▶ **EXERCISE**
When you output the entries, begin with the first line and end with the line containing "ending in the", keeping each line exactly as it is.

RECORDS PROVIDED below:

(** X15. The data preparation of the second notebook is reproducible.
    [resample] is called with [random_state=123] and cells 2 and 3 make no
    other randomised call, so two runs against libraries that agree on
    seeded and on non-randomised calls, and that read the same from the
    file, go through cells 2 and 3 with the same calls and the same answers,
    ending in the same frames or in the same exception.  Two such runs that
    complete have built the same five frames and hand each of the three
    classifiers the same training set. *)
Theorem soge2_upsampling_reproducible h1 h2 :
  same_library h1 h2 ->
  h1 _ (ReadCsv data_path data_names) = h2 _ (ReadCsv data_path data_names) ->
  kw_get "random_state" resample_args = Some (PInt 123) /\
  run h1 (df0 <- soge_read ;; soge_upsample df0)
  = run h2 (df0 <- soge_read ;; soge_upsample df0) /\
  forall ns1 tr1 ns2 tr2,
    run h1 soge2 = (Ok ns1, tr1) ->
    run h2 soge2 = (Ok ns2, tr2) ->
    soge_frames ns1 = soge_frames ns2 /\
    map (fun f => (fit_clf f, fit_X f, fit_y f)) (fit_log tr1)
    = map (fun f => (fit_clf f, fit_X f, fit_y f)) (fit_log tr2).
Proof.
  intros Hsame Hread.
  assert (Hup : forall df0,
             run h1 (soge_upsample df0) = run h2 (soge_upsample df0)).
  { intros df0. eapply issues_same_run; [ exact Hsame | ].
    apply soge_upsample_seeded. }
  assert (Hrd : run h1 soge_read = run h2 soge_read).
  { unfold soge_read. cbn [bind ret Monad_prog pbind call run].
    rewrite <- Hread.
    destruct (h1 _ (ReadCsv data_path data_names)) as [df0 | e];
      [ | reflexivity ].
    rewrite <- (Hsame _ (Display (RFrame (head df0))) eq_refl).
    reflexivity. }
  split; [ reflexivity | ]. split.
  { cbn [bind Monad_prog]. rewrite !run_bind, Hrd.
    destruct (run h2 soge_read) as [[df0 | e] t]; [ | reflexivity ].
    rewrite Hup. reflexivity. }
  intros ns1 tr1 ns2 tr2 H1 H2.
  apply soge2_cells in H1.
  destruct H1 as (df1 & tu1 & yu1 & Xu1 & y1 & X1 & Hr1 & Hu1 & Htu1 & Htd1
                  & m1 & p1 & u1 & a1 & m3 & p3 & u3 & a3 & pr3 & sc3 & auc3
                  & m4 & p4 & u4 & a4 & pr4 & sc4 & auc4
                  & _ & _ & _ & _ & _ & ->).
  apply soge2_cells in H2.
  destruct H2 as (df2 & tu2 & yu2 & Xu2 & y2 & X2 & Hr2 & Hu2 & Htu2 & Htd2
                  & n1 & q1 & v1 & b1 & n3 & q3 & v3 & b3 & qr3 & tc3 & buc3
                  & n4 & q4 & v4 & b4 & qr4 & tc4 & buc4
                  & _ & _ & _ & _ & _ & ->).
  assert (Edf : df1 = df2) by congruence. subst df2.
  rewrite Hup, Hu2 in Hu1. inversion Hu1 as [[Efr Etr]].
  assert (Hn1 : fit_log tu1 = []).
  { rewrite <- Etr. pose proof Hu2 as Hn. apply fit_log_upsample in Hn.
    apply Hn. }
  pose proof Hu2 as Hn2. apply fit_log_upsample in Hn2.
  destruct Hn2 as (Hn2 & _).
  split; [ congruence | ].
  assert (EXu : (Xu1, yu1) = (Xu2, yu2)) by congruence.
  assert (EX : (X1, y1) = (X2, y2)) by congruence.
  inversion EXu; inversion EX; subst.
  rewrite !fit_log_app, Hn1. reflexivity.
Qed.
Lemma markGoodBytes_adds_exactly_witness :
  allOthersClobbered (markGoodBytes opX 4 true emptyClobbered 0) = true
  /\ forall O x,
       trusted (markGoodBytes opX 4 true emptyClobbered 0) O x
       <-> trusted emptyClobbered O x \/ (O = X /\ 0 + 0 <= x < 0 + 0 + 4).
Proof.
  destruct (markGoodBytes_adds_exactly opX 4 emptyClobbered 0 ptrX
              Witnesses.wfStore63_emptyClobbered eq_refl eq_refl eq_refl
              ltac:(simpl; lia) ltac:(lia) ltac:(unfold two63; simpl; lia))
    as (_ & Hc & _ & Ht).
  split; [exact Hc | exact Ht].
Defined.

Lemma markGoodBytes_idempotent_witness :
  markGoodBytes opX 4 true (markGoodBytes opX 4 true emptyClobbered 0) 0
  = markGoodBytes opX 4 true emptyClobbered 0.
Proof.
  apply (markGoodBytes_idempotent opX 4 true emptyClobbered 0
           Witnesses.wfStore63_emptyClobbered validMark_opX).
Defined.

Lemma shouldCheckRead_antitone_witness :
  shouldCheckRead {| V := X; Offset := 2 |} 4 storeX8 = false.
Proof.
  apply (proj1 (shouldCheckRead_antitone ptrX 8 storeX8 wfStore63_storeX8
                  ltac:(simpl; lia) ltac:(lia) ltac:(unfold two63; simpl; lia)
                  eq_refl));
    simpl; try reflexivity; lia.
Defined.

Lemma walkCopyInst_marks_both_witness :
  (forall x, 0 <= x < 0 + 4 ->
             trusted (walkCopyInst opX opY len4 true emptyClobbered) X x)
  /\ (forall x, 0 <= x < 0 + 4 ->
                trusted (walkCopyInst opX opY len4 true emptyClobbered) Y x).
Proof.
  destruct (walkCopyInst_marks_both opX opY len4 emptyClobbered 4 ptrX ptrY
              Witnesses.wfStore63_emptyClobbered eq_refl eq_refl ltac:(lia)
              eq_refl eq_refl eq_refl eq_refl
              ltac:(simpl; lia) ltac:(unfold two63; simpl; lia)
              ltac:(simpl; lia) ltac:(unfold two63; simpl; lia))
    as (_ & _ & HX & HY).
  split; [exact HX | exact HY].
Defined.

End of RECORDS PROVIDED.

▶ **TASK RESULT**
(** X15. The data preparation of the second notebook is reproducible.
    [resample] is called with [random_state=123] and cells 2 and 3 make no
    other randomised call, so two runs against libraries that agree on
    seeded and on non-randomised calls, and that read the same from the
    file, go through cells 2 and 3 with the same calls and the same answers,
    ending in the same frames or in the same exception.  Two such runs that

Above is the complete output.